What this task involves: Quote exactly and only this range of lines in the data below: the line that holds "(** ** Strings *)" to the line that holds "bool_decide (n = 160).", both included.

(Dataset entries)
(** * The chain porter of taproot-assets (tapfreighter/chain_porter.go)

    A shallow embedding of the transfer state machine of the ChainPorter
    and of its helpers, and the properties of the specification that are
    stated about them.

    The porter is a coordinator: almost every line is a call to a
    collaborator (asset wallet, Bitcoin wallet, chain bridge, export log,
    proof archive, courier).  The collaborators are Go interfaces whose
    implementations live outside this file, so a porter function is
    embedded as a program over an alphabet of calls ([porterE]); a run of
    the program against a handler that answers the calls yields the
    result, the final world of the handler and the log of calls with
    their answers.  Properties are stated about every handler. *)

From stdpp Require Import gmap strings list sorting.

Set Default Proof Using "Type".
Open Scope N_scope.

(** ** Go values: errors, results, panics *)

(** The error values the porter builds or inspects. *)
Inductive error : Type :=
| ErrNew (msg : string)                (* errors.New, fmt.Errorf without %w *)
| ErrWrap (msg : string) (err : error) (* fmt.Errorf("msg: %w", err)        *)
| ErrDoubleSpend                       (* lnwallet.ErrDoubleSpend           *)
| BackoffExecError (msg : string).     (* *proof.BackoffExecError           *)

#[global] Instance error_eq_dec : EqDecision error.
Proof. solve_decision. Defined.

(** [err.Error()]: the constant text of the format string, then the
    wrapped error. *)
Fixpoint Error (e : error) : string :=
  match e with
  | ErrNew msg => msg
  | ErrWrap msg err => msg +:+ ": " +:+ Error err
  | ErrDoubleSpend => "transaction rejected: output already spent"
  | BackoffExecError msg => msg
  end.

(** [errors.Is(err, lnwallet.ErrDoubleSpend)]: walks the chain of wrapped
    errors. *)
Fixpoint errors_Is_ErrDoubleSpend (e : error) : bool :=
  match e with
  | ErrDoubleSpend => true
  | ErrWrap _ err => errors_Is_ErrDoubleSpend err
  | _ => false
  end.

(** [errors.As(err, &backoffExecErr)] with a [*proof.BackoffExecError]
    target. *)
Fixpoint errors_As_BackoffExecError (e : error) : bool :=
  match e with
  | BackoffExecError _ => true
  | ErrWrap _ err => errors_As_BackoffExecError err
  | _ => false
  end.

(** [strings.Contains(s, sub)]. *)
Definition strings_Contains (s sub : string) : bool :=
  match String.index 0 sub s with
  | Some _ => true
  | None => false
  end.

(** A Go function returning [(T, error)]. *)
Inductive result (A : Type) : Type :=
| Ok (a : A)
| Err (e : error).
Arguments Ok {A} a.
Arguments Err {A} e.

(** How a call ends: it returns, or the goroutine panics. *)
Inductive outcome (R : Type) : Type :=
| Done (r : R)
| Panicked (msg : string).
Arguments Done {R} r.
Arguments Panicked {R} msg.

Definition bytes := list Byte.byte.

(** ** The data model

    One module per Go struct, so that fields keep the names of the source
    ([PrevID.ScriptKey], [TransferOutput.ScriptKey], ...).  The structs of
    the packages asset, proof, tappsbt, tapsend and of parcel.go are
    declared outside chain_porter.go: they are modelled from the data
    model of the spec (§3, §4.3) with the fields chain_porter.go reads or
    writes; what the porter only passes on is kept in opaque form. *)

(** [wire.OutPoint] *)
Module OutPoint.
Record t := mk { Hash : N; Index : N }.
#[global] Instance eq_dec : EqDecision t.
Proof. solve_decision. Defined.
#[global] Instance countable : Countable t.
Proof.
  apply (inj_countable' (fun o => (Hash o, Index o)) (fun p => mk p.1 p.2)).
  by intros [].
Defined.
End OutPoint.
Abbreviation OutPoint := OutPoint.t.

(** [wire.TxOut] *)
Module TxOut.
Record t := mk { Value : Z; PkScript : bytes }.
End TxOut.
Abbreviation TxOut := TxOut.t.

(** [wire.MsgTx] *)
Module MsgTx.
Record t := mk { TxIn : list OutPoint; TxOut : list TxOut }.
End MsgTx.
Abbreviation MsgTx := MsgTx.t.

(** [wire.MsgBlock] *)
Module MsgBlock.
Record t := mk { Header : bytes; Transactions : list MsgTx }.
End MsgBlock.
Abbreviation MsgBlock := MsgBlock.t.

(** [btcec.PublicKey], [asset.SerializedKey] (33 bytes) and [asset.ID]
    (32 bytes), each as the number its bytes spell. *)
Definition PublicKey := N.
Definition SerializedKey := N.
Definition AssetID := N.

(** Modelled from the spec: [asset.PrevID], an input prev-ID (asset id,
    prevout, pre-transfer script key; §4.3). *)
Module PrevID.
Record t := mk { OutPoint : OutPoint; ID : AssetID; ScriptKey : SerializedKey }.
#[global] Instance eq_dec : EqDecision t.
Proof. solve_decision. Defined.
#[global] Instance countable : Countable t.
Proof.
  apply (inj_countable' (fun p => (OutPoint p, ID p, ScriptKey p))
                        (fun q => mk q.1.1 q.1.2 q.2)).
  by intros [].
Defined.
End PrevID.
Abbreviation PrevID := PrevID.t.

(** Modelled from the spec: [asset.Witness], the witness data of an
    output; [PrevID] is a pointer in the source. *)
Module Witness.
Record t := mk { PrevID : option PrevID; TxWitness : list bytes }.
End Witness.
Abbreviation Witness := Witness.t.

(** Modelled from the spec: [asset.TweakedScriptKey], the raw key and the
    tweak of a script key this node can derive. *)
Module TweakedScriptKey.
Record t := mk { RawKey : PublicKey; Tweak : bytes }.
End TweakedScriptKey.

(** Modelled from the spec: [asset.ScriptKey], the public key and the
    embedded pointer to the tweak information, nil for a key this node
    cannot derive. *)
Module ScriptKey.
Record t := mk { PubKey : PublicKey;
                 TweakedScriptKey : option TweakedScriptKey.t }.
End ScriptKey.
Abbreviation ScriptKey := ScriptKey.t.

(** Modelled from the spec: [asset.Asset]; [ID] is the value of the method
    [ID()]. *)
Module Asset.
Record t := mk { ID : AssetID; Amount : N; ScriptKey : ScriptKey;
                 PrevWitnesses : list Witness }.
End Asset.
Abbreviation Asset := Asset.t.

(** Modelled from the spec: [commitment.TapCommitment], the asset
    commitment tree of an input, by the assets it commits to. *)
Definition TapCommitment := list Asset.

(** Modelled from the spec: [proof.Blob] and [proof.File]; a file is the
    ordered chain of proof records (glossary), each kept in its encoded
    form. *)
Definition Blob := bytes.
Module File.
Record t := mk { Version : N; Proofs : list Blob }.
End File.
Abbreviation File := File.t.
(** * Ticket lifecycle and access control of [backend-server.js]

    A shallow embedding of the Express handlers of [src/backend-server.js]
    over an explicit model of the relational store they query.

    - A request body is the JSON object produced by [express.json()]: a finite
      map from property names to scalar JSON values.  A missing property is
      JavaScript's [undefined], modelled by a failed lookup.
    - The store is the three tables [users], [tickets] and [comments], each a
      list of rows, together with the sequences that generate row ids.
    - A handler is a function from the store (and the request) to the response
      it sends and the store it leaves behind.  [CURRENT_TIMESTAMP] is the
      [now] carried by the request.
    - [bcrypt], [jsonwebtoken] and the pool are outside the source: a request
      carries the outcome of the token check and of the password hash.
    - The table declarations, the database server and the driver are not in
      the source.  What they decide is a parameter of the development, the
      class [database]: how the server reads text as an integer, the text
      the driver sends for a number, and whether a column takes a value.
      Ids are integers drawn from sequences and [users.email] is unique
      (the register handler looks for that violation). *)

From stdpp Require Import gmap strings list pretty sorting.
From Stdlib Require Import ZArith DecimalString.
(** * Retry with back-off

    A shallow embedding of the Go package [backoff]:
    - [curves.go]: the delay curves [Default], [Logistic] and [Linear];
    - [backoff.go]: the record [Config], the entry point [Backoff] and the
      retry loop [backoff] that it runs on a goroutine of its own.

    Numbers.  Go's [int] is modelled by [Z] with the 64-bit wrap-around
    written out ([Int64.wrap]).  Go's [float64] appears twice:
    - exactly, as the kernel's binary64 numbers ([PrimFloat.float]), in
      module [F64] and in the retry loop's delay computation; [math.Exp],
      which the kernel does not have, is a parameter of the curves there;
    - idealised as real numbers ([R]) in module [Curves], where the curves
      are the functions of real analysis. *)

From Stdlib Require Import String ZArith List Bool Lia Floats Reals Lra.
Import ListNotations.

Local Open Scope Z_scope.

(** ** Go's [int] on a 64-bit target *)

Module Int64.

Definition min_int : Z := - 2 ^ 63.
Definition max_int : Z := 2 ^ 63 - 1.

Definition in_range (z : Z) : bool := (min_int <=? z) && (z <=? max_int).

(** Two's-complement wrap-around of an arithmetic result. *)
Definition wrap (z : Z) : Z := (z + 2 ^ 63) mod 2 ^ 64 - 2 ^ 63.

(** [attempt++] *)
Definition incr (z : Z) : Z := wrap (z + 1).

End Int64.

(** ** Go's [float64], exactly (IEEE 754 binary64) *)

Module F64.

Local Open Scope float_scope.

(** [float64(n)] for an [int] [n]: the nearest binary64 number.  The
    kernel's conversion takes an unsigned 63-bit integer, so the sign is
    handled here and [- 2^63], whose magnitude does not fit, is special. *)
Definition float_of_int (n : Z) : float :=
  if (n =? Int64.min_int)%Z then - 9223372036854775808
  else if (n <? 0)%Z then - of_uint63 (Uint63.of_Z (- n))
  else of_uint63 (Uint63.of_Z n).

(** The integer part of a finite binary64 number, towards zero. *)
Definition truncate (f : float) : option Z :=
  match Prim2SF f with
  | S754_zero _ => Some 0%Z
  | S754_finite s m e =>
      let mag := if (0 <=? e)%Z then (Z.pos m * 2 ^ e)%Z
                 else (Z.pos m / 2 ^ (- e))%Z in
      Some (if s then (- mag)%Z else mag)
  | S754_infinity _ | S754_nan => None
  end.

(** [int64(f)], as in [time.Duration(f)]: the fraction is discarded.  When
    the value does not fit (or [f] is an infinity or a NaN) the language
    leaves the result to the implementation: [None]. *)
Definition int64_of_float (f : float) : option Z :=
  match truncate f with
  | Some z => if Int64.in_range z then Some z else None
  | None => None
  end.

(** A number that is neither an infinity nor a NaN. *)
Definition finite (f : float) : bool :=
  match Prim2SF f with
  | S754_zero _ | S754_finite _ _ _ => true
  | S754_infinity _ | S754_nan => false
  end.

(** [math.E], the binary64 number nearest to e (2.718281828459045). *)
Definition E : float := 0x1.5bf0a8b145769p+1.

(** *** curves.go, exactly

    [math.Exp] is not among the kernel's operations on binary64 numbers: the
    curves take it as a parameter. *)

Section WithExp.

Variable Exp : float -> float.

(** [L / (1 + math.E*math.Exp(-k*(x-x0)))] *)
Definition Logistic (x k L x0 : float) : float :=
  L / (1 + E * Exp (- k * (x - x0))).

Definition Default (attempts : Z) (limit : float) : float -> float :=
  let incline := 1 / (5 / float_of_int attempts) in
  fun x => Logistic x incline limit (float_of_int attempts).

End WithExp.

(** The steepness computed by the first line of [Default]. *)
Definition Default_incline (attempts : Z) : float :=
  1 / (5 / float_of_int attempts).

Definition Linear (x mul : float) : float := x * mul.

End F64.

(** ** curves.go, over the reals

    The same three functions with [float64] read as the real numbers, [+],
    [*], [/] and [math.Exp] as the exact operations, and [math.E] as e. *)

Module Curves.

Local Open Scope R_scope.

(** [math.E] *)
Definition E : R := exp 1.

(** [L / (1 + math.E*math.Exp(-k*(x-x0)))] *)
Definition Logistic (x k L x0 : R) : R :=
  L / (1 + E * exp (- k * (x - x0))).

Definition Default (attempts : Z) (limit : R) : R -> R :=
  let incline := 1 / (5 / IZR attempts) in
  fun x => Logistic x incline limit (IZR attempts).

Definition Linear (x mul : R) : R := x * mul.

End Curves.

(** ** package time *)

Module Time.

(** [time.Second], in nanoseconds, the unit of [time.Duration]. *)
Definition Second : Z := 1000000000.

(** [time.Duration(f) * time.Second]: the conversion to the integer type
    [Duration] comes first, the (wrapping) multiplication second. *)
Definition seconds (f : float) : option Z :=
  match F64.int64_of_float f with
  | Some d => Some (Int64.wrap (d * Second))
  | None => None
  end.

End Time.

(** ** backoff.go *)

(** How a call ends.  Besides returning, Go code can panic
    ([make(chan error, n)] with [n < 0]) or block for ever (a send on a full
    channel that nobody reads).  [OutOfFuel] belongs to the model only: the
    retry loop is unbounded when [MaxAttempts] is [0], so it is run with a
    fuel, one unit per evaluation of the loop condition. *)
Inductive outcome (A : Type) : Type :=
| Returned (a : A)
| Panicked
| Deadlocked
| OutOfFuel.
(** * MultiSense-Agent: embedding normaliser, RAG engine, conversation memory

    A shallow embedding of the Python services under [app/services] and of
    the webhook verification route, with the properties the specification
    states about them.

    Conventions of the embedding:
    - a Python call that may raise is a value of [pyresult]: [Return v] or
      [Raise e];
    - Python [str] is [string]; a [dict] keyed by strings is a [gmap];
    - Python floats are kept abstract behind the class [PyNum], so every
      statement holds for IEEE doubles as well as for exact rationals. *)

From stdpp Require Import gmap strings list fin_maps pretty sorting.
From Stdlib Require Import Ascii QArith.
From Stdlib Require Import PrimFloat Uint63.
Close Scope Q_scope.

Local Open Scope general_if_scope.

(** ** Outcomes of Python calls *)

Inductive exn :=
| TypeError
| IndexError
| AttributeError
| ExternalError (msg : string)   (* an [Exception] raised by a remote service *)
| BaseExc (msg : string).        (* a [BaseException] outside [Exception] *)

Inductive pyresult (A : Type) :=
| Return (a : A)
| Raise (e : exn).
Arguments Return {A} a.
Arguments Raise {A} e.

#[global] Instance pyresult_ret : MRet pyresult := λ _ a, Return a.
#[global] Instance pyresult_bind : MBind pyresult := λ _ _ f m,
  match m with
  | Return a => f a
  | Raise e => Raise e
  end.

(** [except Exception] catches everything but a bare [BaseException]. *)
Definition is_Exception (e : exn) : bool :=
  match e with
  | BaseExc _ => false
  | _ => true
  end.

(** A call that raises errors only, that is instances of [Exception]. *)
Definition errors_only {A} (r : pyresult A) : Prop :=
  ∀ e, r = Raise e → is_Exception e = true.

(** ** Numbers of the embedding API *)

Class PyNum (F : Type) := {
  of_int : Z → F;          (* int operand promoted to float *)
  f_add : F → F → F;       (* [+] *)
  f_div : F → F → F        (* [/] *)
}.

(** Exact rationals. *)
#[global] Instance Q_num : PyNum Q :=
  {| of_int := inject_Z; f_add := Qplus; f_div := Qdiv |}.

(** IEEE binary64, the representation of a CPython [float]; [of_int] is
    only ever applied to [0] and to a list length. *)
#[global] Instance float_num : PyNum float :=
  {| of_int := λ z, PrimFloat.of_uint63 (Uint63.of_Z z);
     f_add := PrimFloat.add;
     f_div := PrimFloat.div |}.

(** ** State-and-exception monad for the stateful services *)

Definition pyM (S A : Type) : Type := S → pyresult A * S.

#[global] Instance pyM_ret {S} : MRet (pyM S) := λ _ a s, (Return a, s).
#[global] Instance pyM_bind {S} : MBind (pyM S) := λ _ _ f m s,
  match m s with
  | (Return a, s') => f a s'
  | (Raise e, s') => (Raise e, s')
  end.

(** A pure call that may raise, run inside a stateful one. *)
Definition lift {S A} (r : pyresult A) : pyM S A := λ s, (r, s).

(** ** Strings *)

Definition nl : string := String "010"%char EmptyString.

(** [str.isspace] on the code points below 256. *)
Definition py_isspace (c : ascii) : bool :=
  let n := nat_of_ascii c in
  bool_decide (9 ≤ n ≤ 13) || bool_decide (28 ≤ n ≤ 32)
  || bool_decide (n = 133) || bool_decide (n = 160).

Fixpoint lstrip (s : string) : string :=
  match s with
  | EmptyString => EmptyString
  | String c s' => if py_isspace c then lstrip s' else s
  end.

Definition rstrip (s : string) : string :=
  String.rev (lstrip (String.rev s)).

(** [s.strip()] *)
Definition strip (s : string) : string := rstrip (lstrip s).

(** Truthiness of a [str]. *)
Definition truthy (s : string) : bool :=
  match s with
  | EmptyString => false
  | _ => true
  end.

Module Normalizer.
Section normalizer.
Context {F : Type} `{PyNum F}.

(** What [feature_extraction] can hand back, after [tolist()]. *)
#[warnings="-register-all"]
Inductive pyval :=
| PyFloat (x : F)
| PyList (l : list pyval)
| PyTuple (l : list pyval)     (* an iterable that is not a [list] *)
| PyNone.                      (* neither iterable nor convertible *)

(** The raw result: a native value, or an array object that has [tolist]. *)
Inductive api_result :=
| Native (v : pyval)
| Ndarray (tolist : pyval).

Definition is_list (v : pyval) : bool :=
  match v with
  | PyList _ => true
  | _ => false
  end.

(** [len(v)] for the values on which the code calls it (lists only). *)
Definition py_len (v : pyval) : nat :=
  match v with
  | PyList l | PyTuple l => length l
  | _ => 0
  end.

(** [v[i]] *)
Definition getitem (v : pyval) (i : nat) : pyresult pyval :=
  match v with
  | PyList l | PyTuple l =>
      match l !! i with
      | Some x => Return x
      | None => Raise IndexError
      end
  | _ => Raise TypeError
  end.

(** [float(v)] *)
Definition py_float (v : pyval) : pyresult F :=
  match v with
  | PyFloat x => Return x
  | _ => Raise TypeError
  end.

(** [acc + v] inside [sum] *)
Definition py_add (acc : F) (v : pyval) : pyresult F :=
  match v with
  | PyFloat x => Return (f_add acc x)
  | _ => Raise TypeError
  end.

(** [sum(result[t][d] for t in ts)], continued from the running total. *)
Fixpoint sum_tokens (result : pyval) (d : nat) (ts : list nat) (acc : F)
  : pyresult F :=
  match ts with
  | [] => Return acc
  | t :: ts' =>
      row ← getitem result t;
      x ← getitem row d;
      acc' ← py_add acc x;
      sum_tokens result d ts' acc'
  end.

(** [[f(d) for d in ds]] where [f] may raise. *)
Fixpoint comprehension {A B} (f : A → pyresult B) (ds : list A)
  : pyresult (list B) :=
  match ds with
  | [] => Return []
  | d :: ds' =>
      y ← f d;
      ys ← comprehension f ds';
      Return (y :: ys)
  end.

(** The 2D branch: mean-pool across tokens. *)
Definition mean_pool (result : pyval) (num_tokens dim : nat)
  : pyresult (list pyval) :=
  comprehension
    (λ d, s ← sum_tokens result d (seq 0 num_tokens) (of_int 0);
          Return (PyFloat (f_div s (of_int (Z.of_nat num_tokens)))))
    (seq 0 dim).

Solution to this problem:
(** ** Strings *)

Definition nl : string := String "010"%char EmptyString.

(** [str.isspace] on the code points below 256. *)
Definition py_isspace (c : ascii) : bool :=
  let n := nat_of_ascii c in
  bool_decide (9 ≤ n ≤ 13) || bool_decide (28 ≤ n ≤ 32)
  || bool_decide (n = 133) || bool_decide (n = 160).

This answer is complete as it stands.